[Raw data Boundary: Start]

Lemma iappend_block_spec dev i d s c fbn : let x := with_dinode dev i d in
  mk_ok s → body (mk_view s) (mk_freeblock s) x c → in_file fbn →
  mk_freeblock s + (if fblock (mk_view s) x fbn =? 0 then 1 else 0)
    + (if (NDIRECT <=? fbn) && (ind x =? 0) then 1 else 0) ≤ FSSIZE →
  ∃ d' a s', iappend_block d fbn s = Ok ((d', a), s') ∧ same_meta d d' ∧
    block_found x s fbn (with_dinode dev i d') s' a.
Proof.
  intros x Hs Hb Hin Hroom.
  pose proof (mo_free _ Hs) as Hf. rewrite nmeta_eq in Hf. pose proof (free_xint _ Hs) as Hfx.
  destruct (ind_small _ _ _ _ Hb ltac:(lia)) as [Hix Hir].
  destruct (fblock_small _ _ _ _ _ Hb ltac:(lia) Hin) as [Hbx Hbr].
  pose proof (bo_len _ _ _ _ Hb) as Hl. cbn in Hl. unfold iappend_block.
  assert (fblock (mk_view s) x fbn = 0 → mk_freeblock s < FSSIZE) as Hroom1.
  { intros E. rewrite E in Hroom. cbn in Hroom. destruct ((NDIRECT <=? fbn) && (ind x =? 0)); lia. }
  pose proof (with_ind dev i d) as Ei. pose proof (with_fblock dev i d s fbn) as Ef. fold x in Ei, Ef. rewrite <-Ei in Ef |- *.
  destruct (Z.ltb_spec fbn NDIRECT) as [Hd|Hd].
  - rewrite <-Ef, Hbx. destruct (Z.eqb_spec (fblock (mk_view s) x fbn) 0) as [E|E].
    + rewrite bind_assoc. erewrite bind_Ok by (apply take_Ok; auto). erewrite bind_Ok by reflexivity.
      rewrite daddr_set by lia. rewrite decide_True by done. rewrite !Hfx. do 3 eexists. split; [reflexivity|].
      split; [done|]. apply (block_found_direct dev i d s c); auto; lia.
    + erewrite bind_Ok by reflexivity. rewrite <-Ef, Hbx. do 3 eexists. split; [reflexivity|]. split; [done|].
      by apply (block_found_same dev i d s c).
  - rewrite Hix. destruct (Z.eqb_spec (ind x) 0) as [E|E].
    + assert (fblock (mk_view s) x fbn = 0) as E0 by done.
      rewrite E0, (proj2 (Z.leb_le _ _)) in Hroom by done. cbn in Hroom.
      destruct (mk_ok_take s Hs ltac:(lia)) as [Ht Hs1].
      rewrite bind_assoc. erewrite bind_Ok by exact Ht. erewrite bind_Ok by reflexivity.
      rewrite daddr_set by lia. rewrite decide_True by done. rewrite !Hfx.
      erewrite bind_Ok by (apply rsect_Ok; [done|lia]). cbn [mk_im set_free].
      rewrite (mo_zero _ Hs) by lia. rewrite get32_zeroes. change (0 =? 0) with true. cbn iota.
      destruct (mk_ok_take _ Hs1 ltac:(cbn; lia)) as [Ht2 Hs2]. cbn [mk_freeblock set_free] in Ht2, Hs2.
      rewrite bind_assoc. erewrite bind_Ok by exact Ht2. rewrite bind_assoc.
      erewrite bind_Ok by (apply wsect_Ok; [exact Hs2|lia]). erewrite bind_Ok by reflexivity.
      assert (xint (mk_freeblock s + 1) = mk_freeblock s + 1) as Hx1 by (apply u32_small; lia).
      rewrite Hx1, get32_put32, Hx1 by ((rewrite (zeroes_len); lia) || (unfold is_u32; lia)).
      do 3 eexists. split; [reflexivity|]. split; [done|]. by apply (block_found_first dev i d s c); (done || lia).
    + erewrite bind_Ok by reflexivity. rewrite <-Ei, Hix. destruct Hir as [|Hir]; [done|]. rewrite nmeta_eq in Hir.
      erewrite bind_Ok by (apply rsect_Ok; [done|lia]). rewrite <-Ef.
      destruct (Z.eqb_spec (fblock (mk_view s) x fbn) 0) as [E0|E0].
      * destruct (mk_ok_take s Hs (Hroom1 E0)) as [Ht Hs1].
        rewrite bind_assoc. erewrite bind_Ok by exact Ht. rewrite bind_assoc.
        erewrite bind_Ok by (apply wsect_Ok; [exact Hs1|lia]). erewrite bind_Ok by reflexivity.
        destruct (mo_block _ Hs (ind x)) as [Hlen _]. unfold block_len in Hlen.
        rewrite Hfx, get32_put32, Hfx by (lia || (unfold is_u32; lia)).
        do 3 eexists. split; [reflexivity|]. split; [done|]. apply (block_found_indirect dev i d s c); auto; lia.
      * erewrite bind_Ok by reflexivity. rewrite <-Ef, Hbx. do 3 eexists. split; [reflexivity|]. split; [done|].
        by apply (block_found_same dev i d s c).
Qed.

[Raw data Boundary: End]
[Raw data Boundary: Start]

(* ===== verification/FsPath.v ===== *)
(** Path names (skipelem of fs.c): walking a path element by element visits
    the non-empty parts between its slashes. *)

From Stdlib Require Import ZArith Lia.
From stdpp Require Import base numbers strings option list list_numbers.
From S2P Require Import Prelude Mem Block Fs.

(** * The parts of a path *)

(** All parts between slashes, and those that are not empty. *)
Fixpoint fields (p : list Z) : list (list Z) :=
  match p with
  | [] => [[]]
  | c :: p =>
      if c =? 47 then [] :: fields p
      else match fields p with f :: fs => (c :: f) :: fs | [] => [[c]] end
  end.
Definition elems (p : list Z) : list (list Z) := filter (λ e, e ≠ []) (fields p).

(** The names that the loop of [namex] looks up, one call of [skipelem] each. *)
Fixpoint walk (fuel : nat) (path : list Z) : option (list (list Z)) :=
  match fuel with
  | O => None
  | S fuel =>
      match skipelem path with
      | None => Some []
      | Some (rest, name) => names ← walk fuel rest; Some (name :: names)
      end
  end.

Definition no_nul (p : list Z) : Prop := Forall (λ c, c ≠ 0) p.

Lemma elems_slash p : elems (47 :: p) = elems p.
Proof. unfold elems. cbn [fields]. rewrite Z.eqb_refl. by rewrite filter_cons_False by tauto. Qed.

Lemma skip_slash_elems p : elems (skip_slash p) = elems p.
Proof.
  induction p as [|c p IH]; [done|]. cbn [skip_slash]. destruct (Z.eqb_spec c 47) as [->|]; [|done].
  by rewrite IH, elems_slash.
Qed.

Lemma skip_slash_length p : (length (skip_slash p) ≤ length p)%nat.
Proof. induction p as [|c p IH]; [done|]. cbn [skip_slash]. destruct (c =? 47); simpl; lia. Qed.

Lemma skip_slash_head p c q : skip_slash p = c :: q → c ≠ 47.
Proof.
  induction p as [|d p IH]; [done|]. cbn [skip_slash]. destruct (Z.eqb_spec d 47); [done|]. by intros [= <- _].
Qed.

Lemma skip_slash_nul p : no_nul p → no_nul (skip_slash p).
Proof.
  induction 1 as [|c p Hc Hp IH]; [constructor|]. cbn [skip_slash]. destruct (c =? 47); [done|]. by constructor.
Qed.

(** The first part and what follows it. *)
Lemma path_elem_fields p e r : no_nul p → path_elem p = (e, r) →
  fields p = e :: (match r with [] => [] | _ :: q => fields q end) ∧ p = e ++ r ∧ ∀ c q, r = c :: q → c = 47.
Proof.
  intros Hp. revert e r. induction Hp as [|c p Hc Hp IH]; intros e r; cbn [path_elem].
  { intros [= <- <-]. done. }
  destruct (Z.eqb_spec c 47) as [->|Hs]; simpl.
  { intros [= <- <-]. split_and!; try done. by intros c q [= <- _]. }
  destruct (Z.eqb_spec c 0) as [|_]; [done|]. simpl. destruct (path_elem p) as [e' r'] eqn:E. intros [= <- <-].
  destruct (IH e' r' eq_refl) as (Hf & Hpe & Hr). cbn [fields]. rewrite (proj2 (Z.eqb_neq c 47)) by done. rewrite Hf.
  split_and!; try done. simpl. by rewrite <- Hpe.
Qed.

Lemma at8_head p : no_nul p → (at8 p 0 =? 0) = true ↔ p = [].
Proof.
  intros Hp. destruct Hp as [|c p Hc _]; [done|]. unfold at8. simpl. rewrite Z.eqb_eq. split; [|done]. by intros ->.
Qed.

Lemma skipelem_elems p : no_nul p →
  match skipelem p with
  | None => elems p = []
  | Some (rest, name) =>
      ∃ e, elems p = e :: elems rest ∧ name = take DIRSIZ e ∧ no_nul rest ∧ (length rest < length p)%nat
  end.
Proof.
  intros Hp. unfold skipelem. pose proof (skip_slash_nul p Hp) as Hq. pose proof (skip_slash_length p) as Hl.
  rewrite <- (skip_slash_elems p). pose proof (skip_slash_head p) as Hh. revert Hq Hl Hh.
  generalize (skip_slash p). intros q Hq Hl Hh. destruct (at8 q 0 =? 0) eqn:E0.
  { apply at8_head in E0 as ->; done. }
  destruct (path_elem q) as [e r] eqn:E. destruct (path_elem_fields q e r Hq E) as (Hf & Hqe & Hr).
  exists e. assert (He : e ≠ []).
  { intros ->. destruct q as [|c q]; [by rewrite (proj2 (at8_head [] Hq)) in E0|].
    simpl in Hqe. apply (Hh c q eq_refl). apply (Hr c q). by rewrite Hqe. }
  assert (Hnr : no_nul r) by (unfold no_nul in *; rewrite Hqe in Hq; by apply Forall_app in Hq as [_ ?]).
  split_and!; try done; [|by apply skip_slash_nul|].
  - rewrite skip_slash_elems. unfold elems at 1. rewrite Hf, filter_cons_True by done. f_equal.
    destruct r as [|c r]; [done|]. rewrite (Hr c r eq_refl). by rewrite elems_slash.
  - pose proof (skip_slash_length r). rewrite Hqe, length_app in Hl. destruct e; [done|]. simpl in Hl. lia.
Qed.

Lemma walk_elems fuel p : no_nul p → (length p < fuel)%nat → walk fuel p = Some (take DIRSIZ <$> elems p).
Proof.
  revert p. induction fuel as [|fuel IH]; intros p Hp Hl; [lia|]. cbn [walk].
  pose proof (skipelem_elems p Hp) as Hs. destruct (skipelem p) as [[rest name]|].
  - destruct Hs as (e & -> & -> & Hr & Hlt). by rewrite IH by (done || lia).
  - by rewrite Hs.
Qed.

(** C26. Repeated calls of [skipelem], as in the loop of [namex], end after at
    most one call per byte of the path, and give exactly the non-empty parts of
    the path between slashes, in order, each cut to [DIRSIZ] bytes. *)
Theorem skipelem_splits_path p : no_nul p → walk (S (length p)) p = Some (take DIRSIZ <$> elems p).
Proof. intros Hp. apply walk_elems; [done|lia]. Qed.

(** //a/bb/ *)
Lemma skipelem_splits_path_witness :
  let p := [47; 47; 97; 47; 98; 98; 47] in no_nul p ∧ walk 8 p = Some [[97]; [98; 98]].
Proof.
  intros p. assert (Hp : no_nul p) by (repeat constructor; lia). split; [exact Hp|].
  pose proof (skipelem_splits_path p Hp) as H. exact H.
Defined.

[Raw data Boundary: End]

● Task: There is a run of lines above from the one with "(** Path names" to the one with "(** * The parts of a path *)"; print exactly that run, both ends included, and nothing else.

● Exercise answer:
(** Path names (skipelem of fs.c): walking a path element by element visits
    the non-empty parts between its slashes. *)

From Stdlib Require Import ZArith Lia.
From stdpp Require Import base numbers strings option list list_numbers.
From S2P Require Import Prelude Mem Block Fs.

(** * The parts of a path *)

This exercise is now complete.